Whatever they are, why anyone thinks there would now be a convincing majority for any of these options, when there hasn't been a clear sign of that for two and a half years, is unclear.

A 'stupid idea'?

One cabinet minister, not one of those who is pushing the idea tells me: "There is supposedly no such thing as a stupid idea, but..."

Others though, including Amber Rudd and Greg Clark, are happily talking openly about this, with the work and pensions secretary even suggesting all options should be on the table.

These are experienced politicians suggesting openly that, on the other side of Christmas, Parliament should start debating and discussing new options for exactly how we leave the EU, when will be, at that point, only weeks away from the UK's planned departure.

Remember, as the law stands, the UK is leaving on 29 March.

You can see the theoretical logic. On the current trajectory, the government will probably need a Plan B. Theresa May has infuriated her colleagues by refusing to countenance discussion of it.

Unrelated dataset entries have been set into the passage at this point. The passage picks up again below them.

(* ===== verification/Rows.v ===== *)
(** * Result rows and binary log positions: [internal/query/query.go],
    [internal/query/binlogorder.go]

    One decoded row of [binlog_events], the order of binary log coordinates,
    and the "later in the binary log" rule every fold is built on.

    [uint64] fields are [N]; a [time.Time] is a [Z], the nanoseconds since Go's
    zero time, so [IsZero] is [= 0] and [Truncate(d)] rounds down to a multiple
    of [d]. *)
From S2P Require Import Prelude GoStrings GoVal Event.

(** ** Positions *)

Record BinlogPos := { File : string; Pos : N }.

#[export] Instance BinlogPos_eq_dec : EqDecision BinlogPos.
Proof. solve_decision. Defined.

Definition slash : ascii := "/".

Definition IsLSN (p : BinlogPos) : bool := has_byte slash (File p).

Definition AtOrBefore (p q : BinlogPos) : bool :=
  if IsLSN p && IsLSN q then (Pos p <=? Pos q)%N
  else if negb (Bool.eqb (IsLSN p) (IsLSN q)) then true
  else if negb (String.length (File p) =? String.length (File q)) then
    (String.length (File p) <? String.length (File q))
  else if negb (bool_decide (File p = File q)) then String.ltb (File p) (File q)
  else (Pos p <=? Pos q)%N.

(** ** Rows *)

Record ResultRow := {
  EventID : N;
  BinlogFile : string;
  StartPos : N;
  EndPos : N;
  EventTimestamp : Z;
  GTID : option string;
  ConnectionID : option N;
  SchemaName : string;
  TableName : string;
  EventType : N;
  PKValues : string;
  RowChangedColumns : list string;
  RowBefore : option Row;
  RowAfter : option Row;
  SchemaVersion : N;
  QueryText : option string;
  QueryHash : option string;
  CommitTsUS : option N;
  KeySpanFirst : string;
  KeySpanLast : string;
}.

#[export] Instance ResultRow_eq_dec : EqDecision ResultRow.
Proof. solve_decision. Defined.

(** The zero value of the struct. *)
Definition zero_row : ResultRow := {|
  EventID := 0; BinlogFile := ""; StartPos := 0; EndPos := 0; EventTimestamp := 0;
  GTID := None; ConnectionID := None; SchemaName := ""; TableName := ""; EventType := 0;
  PKValues := ""; RowChangedColumns := []; RowBefore := None; RowAfter := None;
  SchemaVersion := 0; QueryText := None; QueryHash := None; CommitTsUS := None;
  KeySpanFirst := ""; KeySpanLast := "" |}.

#[export] Instance ResultRow_inhabited : Inhabited ResultRow := populate zero_row.

(** [strings.EqualFold(order, "DESC")] on ASCII text, and the direction it picks. *)
Definition OrderDirection (order : string) : string :=
  if bool_decide (to_upper order = "DESC") then "DESC" else "ASC".

Definition hasBinlogCoordinate (r : ResultRow) : bool :=
  negb (bool_decide (BinlogFile r = "")) && (StartPos r <? 2 ^ 63)%N
    && negb (has_byte slash (BinlogFile r)).

Definition row_pos (r : ResultRow) : BinlogPos := {| File := BinlogFile r; Pos := StartPos r |}.

Definition LaterInBinlog (a b : ResultRow) : bool :=
  if negb (hasBinlogCoordinate a) || negb (hasBinlogCoordinate b) then false
  else
    let pa := row_pos a in
    let pb := row_pos b in
    if bool_decide (pa = pb) then (EventID b <? EventID a)%N
    else negb (AtOrBefore pa pb).

(** [compareBinlogCoordinate]: (length of the file name, file name, start
    position, event id). *)
Definition compareBinlogCoordinate (a b : ResultRow) : comparison :=
  Nat.compare (String.length (BinlogFile a)) (String.length (BinlogFile b))
  ⊕ String.compare (BinlogFile a) (BinlogFile b)
  ⊕ N.compare (StartPos a) (StartPos b)
  ⊕ N.compare (EventID a) (EventID b).

(** [compareStatementTime]: the order every fetch returns. *)
Definition compareStatementTime (a b : ResultRow) : comparison :=
  Z.compare (EventTimestamp a) (EventTimestamp b) ⊕ N.compare (EventID a) (EventID b).

Definition compareEventID (a b : ResultRow) : comparison := N.compare (EventID a) (EventID b).

#[export] Instance compareBinlogCoordinate_order : CmpOrder compareBinlogCoordinate.
Proof.
  unfold compareBinlogCoordinate.
  repeat apply cmp_or_order;
    [apply (cmp_on_order (λ r, String.length (BinlogFile r)) Nat.compare)|apply (cmp_on_order BinlogFile String.compare)
    |apply (cmp_on_order StartPos N.compare)|apply (cmp_on_order EventID N.compare)]; apply _.
Qed.

#[export] Instance compareStatementTime_order : CmpOrder compareStatementTime.
Proof.
  unfold compareStatementTime.
  apply cmp_or_order; [apply (cmp_on_order EventTimestamp Z.compare)|apply (cmp_on_order EventID N.compare)]; apply _.
Qed.

#[export] Instance compareEventID_order : CmpOrder compareEventID.
Proof. apply (cmp_on_order EventID N.compare). Qed.

(** Two rows each comparison cannot tell apart have one event id. *)
Lemma compareStatementTime_id a b : compareStatementTime a b = Eq → EventID a = EventID b.
Proof.
  unfold compareStatementTime, cmp_or. destruct (Z.compare _ _); [|done..]. apply N.compare_eq.
Qed.

Lemma compareBinlogCoordinate_id a b : compareBinlogCoordinate a b = Eq → EventID a = EventID b.
Proof.
  unfold compareBinlogCoordinate, cmp_or. repeat case_match; try done. apply N.compare_eq.
Qed.

(** ** The order of positions *)

(** Without LSNs: by name length, then name, then position. *)
Definition pos_compare (p q : BinlogPos) : comparison :=
  Nat.compare (String.length (File p)) (String.length (File q))
  ⊕ String.compare (File p) (File q) ⊕ N.compare (Pos p) (Pos q).

#[export] Instance pos_compare_order : CmpOrder pos_compare.
Proof.
  unfold pos_compare. repeat apply cmp_or_order;
    [apply (cmp_on_order (λ p, String.length (File p)) Nat.compare)|apply (cmp_on_order File String.compare)
    |apply (cmp_on_order Pos N.compare)]; apply _.
Qed.

#[export] Instance pos_compare_total : CmpTotal pos_compare.
Proof.
  split; [apply _|]. intros [f p] [g q]. unfold pos_compare, cmp_or. simpl.
  repeat case_match; try done. intros Hq%N.compare_eq.
  f_equal; [by apply String.compare_eq_iff|done].
Qed.

Lemma string_ltb_compare s t : String.ltb s t = true ↔ String.compare s t = Lt.
Proof. unfold String.ltb. by destruct (String.compare s t). Qed.

Lemma AtOrBefore_compare p q : IsLSN p = false → IsLSN q = false →
  AtOrBefore p q = match pos_compare p q with Gt => false | _ => true end.
Proof.
  intros Hp Hq. unfold AtOrBefore, pos_compare, cmp_or. rewrite Hp, Hq. simpl.
  destruct (Nat.compare_spec (String.length (File p)) (String.length (File q))) as [He|Hl|Hg].
  - rewrite He, Nat.eqb_refl. simpl.
    destruct (String.compare (File p) (File q)) eqn:Hs.
    + apply String.compare_eq_iff in Hs as ->. rewrite bool_decide_eq_true_2 by done. simpl.
      unfold N.leb. by destruct (N.compare _ _).
    + rewrite bool_decide_eq_false_2. 2:{ intros Hfg. rewrite Hfg, (cmp_refl String.compare) in Hs. done. }
      simpl. unfold String.ltb. by rewrite Hs.
    + rewrite bool_decide_eq_false_2. 2:{ intros Hfg. rewrite Hfg, (cmp_refl String.compare) in Hs. done. }
      simpl. unfold String.ltb. by rewrite Hs.
  - rewrite (proj2 (Nat.eqb_neq _ _)) by lia. simpl. by apply Nat.ltb_lt.
  - rewrite (proj2 (Nat.eqb_neq _ _)) by lia. simpl. apply Nat.ltb_ge. lia.
Qed.

Lemma hasBinlogCoordinate_LSN r : hasBinlogCoordinate r = true → IsLSN (row_pos r) = false.
Proof.
  unfold hasBinlogCoordinate, IsLSN. rewrite !andb_true_iff, !negb_true_iff. by intros [_ ?].
Qed.

Lemma compareBinlogCoordinate_pos a b :
  compareBinlogCoordinate a b = pos_compare (row_pos a) (row_pos b) ⊕ compareEventID a b.
Proof. done. Qed.

(** For two rows with coordinates the rule is the comparison. *)
Lemma LaterInBinlog_compare a b :
  hasBinlogCoordinate a = true → hasBinlogCoordinate b = true →
  LaterInBinlog a b = match compareBinlogCoordinate a b with Gt => true | _ => false end.
Proof.
  intros Ha Hb. unfold LaterInBinlog. rewrite Ha, Hb. simpl.
  rewrite compareBinlogCoordinate_pos. unfold compareEventID.
  destruct (decide (row_pos a = row_pos b)) as [He|Hne].
  - rewrite bool_decide_eq_true_2 by done. rewrite He, (cmp_refl pos_compare). simpl.
    unfold N.ltb. rewrite N.compare_antisym. by destruct (N.compare (EventID a) _).
  - rewrite bool_decide_eq_false_2 by done.
    rewrite AtOrBefore_compare by auto using hasBinlogCoordinate_LSN.
    destruct (pos_compare _ _) eqn:Hc; [|done..]. by apply (cmp_eq pos_compare) in Hc.
Qed.

(** [row_pos] decides the order of two rows but for the id. *)
Lemma LaterInBinlog_pos a b : LaterInBinlog a b = true → AtOrBefore (row_pos b) (row_pos a) = true.
Proof.
  intros Hl. assert (hasBinlogCoordinate a = true ∧ hasBinlogCoordinate b = true) as [Ha Hb].
  { revert Hl. unfold LaterInBinlog. by destruct (hasBinlogCoordinate a), (hasBinlogCoordinate b). }
  rewrite LaterInBinlog_compare, compareBinlogCoordinate_pos in Hl by done.
  rewrite AtOrBefore_compare by auto using hasBinlogCoordinate_LSN.
  rewrite (cmp_antisym pos_compare). by destruct (pos_compare (row_pos a) (row_pos b)).
Qed.

(** A row of table [shop.orders], for the examples and witnesses. *)
Definition mk_row (id : N) (file : string) (pos : N) (ts : Z) (type : N) (pk : string)
    (before after : option Row) : ResultRow := {|
  EventID := id; BinlogFile := file; StartPos := pos; EndPos := pos + 1; EventTimestamp := ts;
  GTID := None; ConnectionID := None; SchemaName := "shop"; TableName := "orders";
  EventType := type; PKValues := pk; RowChangedColumns := []; RowBefore := before;
  RowAfter := after; SchemaVersion := 0; QueryText := None; QueryHash := None;
  CommitTsUS := None; KeySpanFirst := ""; KeySpanLast := "" |}.

(** ** Claims *)

(** A file of one server's binary log sequence: a constant base name and a
    number zero-padded to at least six digits. *)
Definition binlog_name (base : string) (n : N) : string := base +:+ "." +:+ pad 6 n.

Lemma binlog_name_compare base n m :
  (Nat.compare (String.length (binlog_name base n)) (String.length (binlog_name base m))
   ⊕ String.compare (binlog_name base n) (binlog_name base m)) = N.compare n m.
Proof.
  unfold binlog_name. rewrite <-(pad_compare 6 n m).
  rewrite <-!(str_app_assoc base "."), string_compare_app_l, !(str_length_app (base +:+ ".")).
  f_equal. destruct (Nat.compare_spec (String.length (pad 6 n)) (String.length (pad 6 m)));
    [apply Nat.compare_eq_iff|apply Nat.compare_lt_iff|apply Nat.compare_gt_iff]; lia.
Qed.

(** Within one server's sequence the position order is the order the
    server wrote the files in, also past the rollover of the number to a
    seventh digit ([.999999] to [.1000000]), where plain text order inverts. *)
Theorem AtOrBefore_sequence base n m p q :
  has_byte slash base = false →
  AtOrBefore {| File := binlog_name base n; Pos := p |} {| File := binlog_name base m; Pos := q |} = true
  ↔ (n < m ∨ n = m ∧ p ≤ q)%N.
Proof.
  intros Hb.
  assert (∀ k, has_byte slash (binlog_name base k) = false) as Hn.
  { intros k. unfold binlog_name. rewrite !has_byte_app, Hb. simpl. by apply fixed_no_byte. }
  rewrite AtOrBefore_compare by apply Hn. unfold pos_compare. simpl. rewrite binlog_name_compare.
  unfold cmp_or. destruct (N.compare_spec n m); [|split; first [done|lia|intros _; lia]..].
  destruct (N.compare_spec p q); split; first [done|lia|intros _; lia].
Qed.

Lemma AtOrBefore_sequence_witness :
  AtOrBefore {| File := "binlog.999999"; Pos := 4 |} {| File := "binlog.1000000"; Pos := 4 |} = true ∧
  AtOrBefore {| File := "binlog.1000000"; Pos := 4 |} {| File := "binlog.999999"; Pos := 4 |} = false.
Proof.
  split.
  - apply (AtOrBefore_sequence "binlog" 999999 1000000 4 4); [reflexivity|lia].
  - reflexivity.
Defined.

(** On rows with a coordinate, "later in the binary log" is a strict
    total order (irreflexive, transitive, and of two rows with different ids
    one is later), and it is exactly the order [OrderByBinlog] sorts by. *)
Theorem LaterInBinlog_strict_order a b c :
  hasBinlogCoordinate a = true → hasBinlogCoordinate b = true → hasBinlogCoordinate c = true →
  LaterInBinlog a a = false ∧
  (LaterInBinlog a b = true → LaterInBinlog b c = true → LaterInBinlog a c = true) ∧
  (EventID a ≠ EventID b → LaterInBinlog a b = true ∨ LaterInBinlog b a = true) ∧
  (LaterInBinlog a b = true ↔ compareBinlogCoordinate a b = Gt).
Proof.
  intros Ha Hb Hc. rewrite !LaterInBinlog_compare by done.
  rewrite (cmp_refl compareBinlogCoordinate). split_and!; [done| | |].
  - destruct (compareBinlogCoordinate a b) eqn:H1, (compareBinlogCoordinate b c) eqn:H2; try done.
    apply cmp_gt_lt in H1, H2; try apply _. pose proof (cmp_lt_trans _ _ _ _ H2 H1) as H3.
    apply cmp_gt_lt in H3; [|apply _]. by rewrite H3.
  - intros Hid. rewrite (cmp_antisym compareBinlogCoordinate b a).
    destruct (compareBinlogCoordinate a b) eqn:H1; simpl; auto.
    by apply compareBinlogCoordinate_id in H1.
  - by destruct (compareBinlogCoordinate a b).
Qed.

Lemma LaterInBinlog_strict_order_witness :
  let r1 := mk_row 1 "binlog.000001" 900 50 EventUpdate "1" None None in
  let r2 := mk_row 2 "binlog.000002" 4 40 EventUpdate "1" None None in
  let r3 := mk_row 3 "binlog.000002" 4 40 EventUpdate "1" None None in
  LaterInBinlog r3 r1 = true ∧ compareBinlogCoordinate r3 r2 = Gt.
Proof.
  intros r1 r2 r3.
  destruct (LaterInBinlog_strict_order r3 r2 r1) as (_ & Htrans & _ & Hcmp); [reflexivity..|].
  split; [apply Htrans; reflexivity|apply Hcmp; reflexivity].
Defined.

Perhaps starting to talk about the "what ifs" in public is the only way to bounce her into that conversation, to address reality.

But we are witnessing cabinet ministers publicly acknowledging again and again the fundamental weakness of the prime minister's central policy, and that underlines her flimsy position.

Even in these strange times, that's unusual.

And call me a conspiracist (it won't hurt my feelings, it's been said before) but it's no coincidence this open verbiage about what to do next comes just four days after Theresa May admitted publicly for the first time that she will not fight the next election.